━━━━━ PROVIDED RECORDS
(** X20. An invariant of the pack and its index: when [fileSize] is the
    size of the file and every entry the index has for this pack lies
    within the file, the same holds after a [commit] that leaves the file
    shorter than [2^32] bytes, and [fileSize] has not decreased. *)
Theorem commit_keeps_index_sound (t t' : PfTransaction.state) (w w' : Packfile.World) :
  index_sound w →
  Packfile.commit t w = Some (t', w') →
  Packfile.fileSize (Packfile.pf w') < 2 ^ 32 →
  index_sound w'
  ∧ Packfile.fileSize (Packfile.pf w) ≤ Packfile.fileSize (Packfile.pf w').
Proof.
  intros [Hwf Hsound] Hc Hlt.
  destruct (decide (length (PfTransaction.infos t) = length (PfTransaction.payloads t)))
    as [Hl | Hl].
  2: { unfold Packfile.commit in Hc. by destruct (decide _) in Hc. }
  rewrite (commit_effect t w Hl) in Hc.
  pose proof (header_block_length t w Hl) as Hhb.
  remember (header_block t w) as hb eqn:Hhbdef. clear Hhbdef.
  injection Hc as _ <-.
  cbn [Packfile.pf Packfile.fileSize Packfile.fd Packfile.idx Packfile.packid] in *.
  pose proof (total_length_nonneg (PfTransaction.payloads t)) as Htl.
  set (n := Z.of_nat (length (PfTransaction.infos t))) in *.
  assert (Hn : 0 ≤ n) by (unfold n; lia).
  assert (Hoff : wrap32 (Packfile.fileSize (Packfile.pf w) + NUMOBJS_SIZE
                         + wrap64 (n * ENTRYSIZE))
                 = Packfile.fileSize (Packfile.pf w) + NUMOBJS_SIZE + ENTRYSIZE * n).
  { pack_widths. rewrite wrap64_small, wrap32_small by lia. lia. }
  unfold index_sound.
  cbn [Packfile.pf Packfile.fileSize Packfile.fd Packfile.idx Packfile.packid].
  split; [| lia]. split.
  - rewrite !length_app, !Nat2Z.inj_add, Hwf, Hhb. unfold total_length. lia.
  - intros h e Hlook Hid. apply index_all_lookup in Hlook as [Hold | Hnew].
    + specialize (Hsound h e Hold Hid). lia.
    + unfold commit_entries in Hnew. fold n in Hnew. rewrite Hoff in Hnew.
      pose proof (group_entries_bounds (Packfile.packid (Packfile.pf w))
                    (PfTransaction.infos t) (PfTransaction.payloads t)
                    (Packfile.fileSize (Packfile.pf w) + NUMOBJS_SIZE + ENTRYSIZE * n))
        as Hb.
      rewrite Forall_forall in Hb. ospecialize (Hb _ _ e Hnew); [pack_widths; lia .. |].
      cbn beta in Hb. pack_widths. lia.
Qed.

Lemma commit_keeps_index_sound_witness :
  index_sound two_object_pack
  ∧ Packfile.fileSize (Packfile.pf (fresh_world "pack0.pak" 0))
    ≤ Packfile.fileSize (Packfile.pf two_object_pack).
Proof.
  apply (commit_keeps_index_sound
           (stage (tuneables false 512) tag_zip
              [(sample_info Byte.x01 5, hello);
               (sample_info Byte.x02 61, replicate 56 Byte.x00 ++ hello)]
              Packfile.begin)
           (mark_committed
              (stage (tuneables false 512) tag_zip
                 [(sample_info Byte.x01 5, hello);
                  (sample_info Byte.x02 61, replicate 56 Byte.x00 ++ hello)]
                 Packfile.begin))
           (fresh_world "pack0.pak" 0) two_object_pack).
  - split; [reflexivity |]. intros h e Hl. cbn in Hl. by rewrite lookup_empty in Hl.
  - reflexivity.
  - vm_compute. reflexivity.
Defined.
━━━━━━━━━━
━━━━━ PROVIDED RECORDS
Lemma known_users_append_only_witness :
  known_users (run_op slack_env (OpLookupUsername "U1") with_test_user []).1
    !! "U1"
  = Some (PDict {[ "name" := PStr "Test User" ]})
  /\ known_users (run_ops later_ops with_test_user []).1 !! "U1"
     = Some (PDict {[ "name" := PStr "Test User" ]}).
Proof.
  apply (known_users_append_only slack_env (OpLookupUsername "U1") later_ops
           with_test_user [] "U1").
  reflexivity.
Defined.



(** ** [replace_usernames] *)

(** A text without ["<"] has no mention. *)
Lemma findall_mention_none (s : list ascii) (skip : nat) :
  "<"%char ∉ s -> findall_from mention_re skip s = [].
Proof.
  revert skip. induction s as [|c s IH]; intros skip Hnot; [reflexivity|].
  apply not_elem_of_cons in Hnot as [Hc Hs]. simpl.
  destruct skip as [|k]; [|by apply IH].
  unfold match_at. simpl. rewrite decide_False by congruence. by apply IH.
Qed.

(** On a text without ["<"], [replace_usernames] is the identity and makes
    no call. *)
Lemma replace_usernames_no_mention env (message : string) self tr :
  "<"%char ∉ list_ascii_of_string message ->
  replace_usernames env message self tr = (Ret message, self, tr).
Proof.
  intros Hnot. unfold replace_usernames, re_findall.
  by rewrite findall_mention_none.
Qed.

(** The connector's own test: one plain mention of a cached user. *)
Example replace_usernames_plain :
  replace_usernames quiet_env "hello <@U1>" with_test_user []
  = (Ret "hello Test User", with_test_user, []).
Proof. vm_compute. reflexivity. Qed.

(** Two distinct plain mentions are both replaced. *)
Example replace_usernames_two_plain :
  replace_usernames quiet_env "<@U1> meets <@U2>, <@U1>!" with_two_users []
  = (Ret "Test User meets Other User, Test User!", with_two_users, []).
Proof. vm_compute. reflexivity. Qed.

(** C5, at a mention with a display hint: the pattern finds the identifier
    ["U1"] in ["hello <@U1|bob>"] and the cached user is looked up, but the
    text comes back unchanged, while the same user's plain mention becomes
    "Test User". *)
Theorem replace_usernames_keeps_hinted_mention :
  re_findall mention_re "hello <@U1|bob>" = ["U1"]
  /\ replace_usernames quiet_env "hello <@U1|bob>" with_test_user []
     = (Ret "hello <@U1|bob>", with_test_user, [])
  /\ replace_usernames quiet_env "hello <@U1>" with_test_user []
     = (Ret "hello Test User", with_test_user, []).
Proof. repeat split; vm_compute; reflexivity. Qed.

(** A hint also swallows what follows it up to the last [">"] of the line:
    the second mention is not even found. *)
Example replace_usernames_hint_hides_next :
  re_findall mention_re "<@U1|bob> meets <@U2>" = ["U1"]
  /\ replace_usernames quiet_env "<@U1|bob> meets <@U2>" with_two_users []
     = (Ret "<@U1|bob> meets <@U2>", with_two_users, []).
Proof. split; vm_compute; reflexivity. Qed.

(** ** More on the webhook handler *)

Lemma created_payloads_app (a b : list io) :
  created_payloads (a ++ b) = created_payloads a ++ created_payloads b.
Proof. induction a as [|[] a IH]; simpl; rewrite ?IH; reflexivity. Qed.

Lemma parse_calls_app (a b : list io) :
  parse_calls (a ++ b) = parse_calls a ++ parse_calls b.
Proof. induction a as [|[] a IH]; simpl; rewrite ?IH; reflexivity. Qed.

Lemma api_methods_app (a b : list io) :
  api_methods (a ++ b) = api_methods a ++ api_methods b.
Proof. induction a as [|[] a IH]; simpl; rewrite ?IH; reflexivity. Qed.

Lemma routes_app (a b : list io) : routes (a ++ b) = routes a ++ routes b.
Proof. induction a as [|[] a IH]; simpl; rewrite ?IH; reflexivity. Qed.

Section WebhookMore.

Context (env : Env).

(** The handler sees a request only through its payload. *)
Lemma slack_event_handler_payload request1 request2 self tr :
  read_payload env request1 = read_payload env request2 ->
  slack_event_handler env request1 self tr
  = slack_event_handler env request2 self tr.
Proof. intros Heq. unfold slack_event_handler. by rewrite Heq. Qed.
━━━━━━━━━━
━━━━━ PROVIDED RECORDS
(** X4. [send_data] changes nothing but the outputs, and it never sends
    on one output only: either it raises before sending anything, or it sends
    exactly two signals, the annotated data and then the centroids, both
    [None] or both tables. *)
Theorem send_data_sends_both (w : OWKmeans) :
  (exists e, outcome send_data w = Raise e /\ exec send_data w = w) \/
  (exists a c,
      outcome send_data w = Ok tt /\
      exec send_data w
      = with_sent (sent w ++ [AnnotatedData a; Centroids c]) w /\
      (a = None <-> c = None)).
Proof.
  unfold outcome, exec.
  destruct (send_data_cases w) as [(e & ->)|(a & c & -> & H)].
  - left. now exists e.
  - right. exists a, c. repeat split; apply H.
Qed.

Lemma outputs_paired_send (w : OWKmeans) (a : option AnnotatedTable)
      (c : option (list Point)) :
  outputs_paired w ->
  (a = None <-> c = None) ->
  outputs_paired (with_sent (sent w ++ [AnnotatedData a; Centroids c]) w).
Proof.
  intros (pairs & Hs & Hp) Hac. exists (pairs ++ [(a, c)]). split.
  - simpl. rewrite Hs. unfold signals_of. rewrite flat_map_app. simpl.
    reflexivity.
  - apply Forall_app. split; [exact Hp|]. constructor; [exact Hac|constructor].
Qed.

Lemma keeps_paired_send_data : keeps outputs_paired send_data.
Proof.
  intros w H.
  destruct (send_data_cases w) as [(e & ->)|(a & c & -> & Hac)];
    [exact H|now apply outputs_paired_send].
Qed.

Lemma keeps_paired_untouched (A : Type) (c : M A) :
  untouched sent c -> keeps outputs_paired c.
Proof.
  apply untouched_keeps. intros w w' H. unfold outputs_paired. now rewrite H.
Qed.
━━━━━━━━━━
There is a line with "(** X20. An" and a line with "(n * ENTRYSIZE))" above. Copy exactly those two lines and all lines between them, with nothing else.

REPLY TO THE TASK
(** X20. An invariant of the pack and its index: when [fileSize] is the
    size of the file and every entry the index has for this pack lies
    within the file, the same holds after a [commit] that leaves the file
    shorter than [2^32] bytes, and [fileSize] has not decreased. *)
Theorem commit_keeps_index_sound (t t' : PfTransaction.state) (w w' : Packfile.World) :
  index_sound w →
  Packfile.commit t w = Some (t', w') →
  Packfile.fileSize (Packfile.pf w') < 2 ^ 32 →
  index_sound w'
  ∧ Packfile.fileSize (Packfile.pf w) ≤ Packfile.fileSize (Packfile.pf w').
Proof.
  intros [Hwf Hsound] Hc Hlt.
  destruct (decide (length (PfTransaction.infos t) = length (PfTransaction.payloads t)))
    as [Hl | Hl].
  2: { unfold Packfile.commit in Hc. by destruct (decide _) in Hc. }
  rewrite (commit_effect t w Hl) in Hc.
  pose proof (header_block_length t w Hl) as Hhb.
  remember (header_block t w) as hb eqn:Hhbdef. clear Hhbdef.
  injection Hc as _ <-.
  cbn [Packfile.pf Packfile.fileSize Packfile.fd Packfile.idx Packfile.packid] in *.
  pose proof (total_length_nonneg (PfTransaction.payloads t)) as Htl.
  set (n := Z.of_nat (length (PfTransaction.infos t))) in *.
  assert (Hn : 0 ≤ n) by (unfold n; lia).
  assert (Hoff : wrap32 (Packfile.fileSize (Packfile.pf w) + NUMOBJS_SIZE
                         + wrap64 (n * ENTRYSIZE))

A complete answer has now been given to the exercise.